Чудно стало Ивану, сроду таких слов не представлял в устах Михея Васильевича. Да и слух прошел, что немцы не тронут секретаря — дружба так уж дружба! — даже лечат, это верно.
— Документы я закопал в яслях конюшни, справа. Придут наши — сдашь в горком. Топи баню, ставь самовар, давай чистую рубаху.
Ульяна стояла рядом и вскинулась голосить. Пронизал ее взглядом смолкла, пошла за рубахой.
А Иван уговаривает:
— Вы лечитесь, дядя Михей, у немца, а потом тягу зададим!
— Нет, Ваня, я нынче такое видал, чего не было от сотворения мира. Я думаю, что я сошел с ума. Жарь баню.

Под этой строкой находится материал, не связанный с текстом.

Definition zoo_mro (c : pycls) : list pycls :=
  match c with
  | object => [object]
  | Dog => [Dog; Animal; object]
  | c => [c; object]
  end.

(** [issubclass] follows [__mro__], and [int] is registered as a virtual
    subclass of the abstract class [Number]. *)
Definition zoo_issubclass (a b : pycls) : bool :=
  bool_decide (b ∈ zoo_mro a) || (bool_decide (a = int) && bool_decide (b = Number)).

Definition zoo_name (c : pycls) : string :=
  match c with
  | object => "object" | super_t => "super" | Number => "Number"
  | int => "int" | Animal => "Animal" | Dog => "Dog"
  end.

Definition zoo_repr (c : pycls) : string :=
  match c with
  | object => "<type 'object'>" | super_t => "<type 'super'>"
  | Number => "<class 'numbers.Number'>" | int => "<type 'int'>"
  | Animal => "<class '__main__.Animal'>" | Dog => "<class '__main__.Dog'>"
  end.

#[global] Instance zoo_classes : PyClasses pycls := {|
  issubclass := zoo_issubclass;
  __mro__ := zoo_mro;
  __name__ := zoo_name;
  repr := zoo_repr;
  super_type := super_t;
|}.

(** Functions are named by strings here. *)
Definition engine := MultiMethod pycls string.

(** [get = lambda *a, **kw: a]: dispatch on the positional arguments. *)
Definition positional (args : list (value pycls))
    (kwargs : gmap string (value pycls)) : list (value pycls) := args.

Definition rex : value pycls := Obj Dog 7.
Definition seven : value pycls := Obj int 0.


(** [(int,)] registered first, the wider [(Number,)] after it. *)
Definition number_after_int : engine :=
  final (add (final (add (__init__ positional) "on_int" [int] SILENT))
             "on_number" [Number] SILENT).

(** [(Number,)] registered, a call on an [int], then [(int,)] added with
    the plain [add]. *)
Definition number_only : engine :=
  final (add (__init__ positional) "on_number" [Number] SILENT).

Definition int_added_late : engine :=
  final (add (final (__call__ number_only [seven] ∅))
             "on_int" [int] SILENT).

(** The same registrations made with the decorator form, and a call. *)
Definition int_decorated_late : engine :=
  final (__call__
    (final (decorate
       (final (__call__
          (final (decorate (__init__ positional) [Number] ∅ "on_number"))
          [seven] ∅))
       [int] ∅ "on_int"))
    [seven] ∅).

(** [(Animal,)] registered, then [(Dog,)]. *)
Definition animal_then_dog : engine :=
  final (add (final (add (__init__ positional) "on_animal" [Animal] SILENT))
             "on_dog" [Dog] SILENT).

(** [(Number,)] registered, then the unrelated [(Animal,)]. *)
Definition number_then_animal : engine :=
  final (add (final (add (__init__ positional) "on_number" [Number] SILENT))
             "on_animal" [Animal] SILENT).

(** [(int,)] registered once under [FAIL]. *)
Definition int_once : engine :=
  final (add (__init__ positional) "first" [int] FAIL).

End Zoo.


(** * sunpy.lightcurve.lightcurve: the constructors of [LightCurve]

    The class methods of [LightCurve] that build a light curve from a file,
    a URL or a time.  Each of them reaches the other methods through [cls],
    so what it does depends on the class it is called on: a class is given
    here by its name and by the definitions that it has of the attributes
    that these methods look up on [cls], an attribute without a definition
    being inherited from [LightCurve].  What is not in the module,
    [sunpy.time.parse_time] and the functions of [os.path] and [str], is a
    variable of the section, and so is what the static method [_download] of
    [LightCurve] itself returns, which depends on the network and the file
    system. *)
Module LightCurve.

(** The exceptions raised in the module or caught by it.  [HTTPError] is a
    subclass of [URLError]; [OtherError] is an exception of any class that
    is none of these nor a subclass of [ValueError] or [URLError]. *)
Inductive exn :=
| NotImplementedError (msg : string)
| ValueError (msg : string)
| URLError (reason : string)
| HTTPError (msg : string)
| OtherError (class_name : string).

Inductive res (A : Type) :=
| Ret (a : A)
| Exc (e : exn).
Arguments Ret {A} a.
Arguments Exc {A} e.

Section lightcurve.
(** The Python objects that pass through: times, data, headers. *)
Context {pyobj : Type}.
(** [sunpy.time.parse_time] *)
Variable parse_time : pyobj → res pyobj.
(** [os.path.expanduser], [os.path.splitext] and [str.lower] *)
Variable expanduser : string → string.
Variable splitext : string → string * string.
Variable lower : string → string.
(** The static method [LightCurve._download(uri, kwargs, err)] *)
Variable LightCurve_download :
  string → gmap string pyobj → string → res string.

Вскипятили Михею Васильевичу котел мягкой, дождевой воды, накалили булыжную каменку, развели самовар. Иван парит хозяина слегка — Михей еле дышит. А хозяин ругается:
— Дюжей, Иван, дюжей!
Два дубовых веника измочалил Иван по спине Михея Васильевича — пахло, как в Дубровке. И сердце останавливалось, не выдерживало пара. А это и требуется Михею. Ему недолго и вены бритвой открыть — нельзя, будут говорить: покончил с собой секретарь, испугался возмездия или потому, что ошибки признал, а Арбелин некролог сочувственный напишет, и будет жизнь Михея залита вонючими чернилами продажных газетчиков. Но крепка порода Есауловых.
— Бычиное, что ли, у меня сердце! — ругался Михей.
Говорят, чай крепкий вреден для сердца — давай его сюда! Здоровому сердцу ничего не вредно. Бывало, за ночь ведро водки выпивали, утром лечились рассолом и ничего, работали. А теперь густой чифер погнал смертный пот на челе Михея.
В забытьи он услышал трубы духового оркестра. Медная музыка знакома только где, когда слыхал он ее? В жизни ни один оркестр не играл такую, а он все-таки знал ее. И сильное, цепкое сознание вернуло Михея в прекрасный, не погибший в душе день: ослепительный снег по колено, синева ледяного неба, музга — улица над речкой в ледяном панцире, Михей, мальчишка лет шести, несет на плече оклунок муки, рядом отец, высокий, веселый, в ярких сапогах, каракулевой шапке, в белом башлыке, они идут с мельницы, мальчишку переполняет радость от близости отца, и он горд поручением — нести муку. Весело зыркает глазенками на самого дорогого человека. В кузне бухали молоты, тонко колоколил молоток ручник, и в этом звоне послышались яркие медные звуки… Потом Михей голубятник различал их в зобах воркующих голубей, тоскуя на чердаке по отце, одежду которого тогда же, в детстве, однажды привезли казаки.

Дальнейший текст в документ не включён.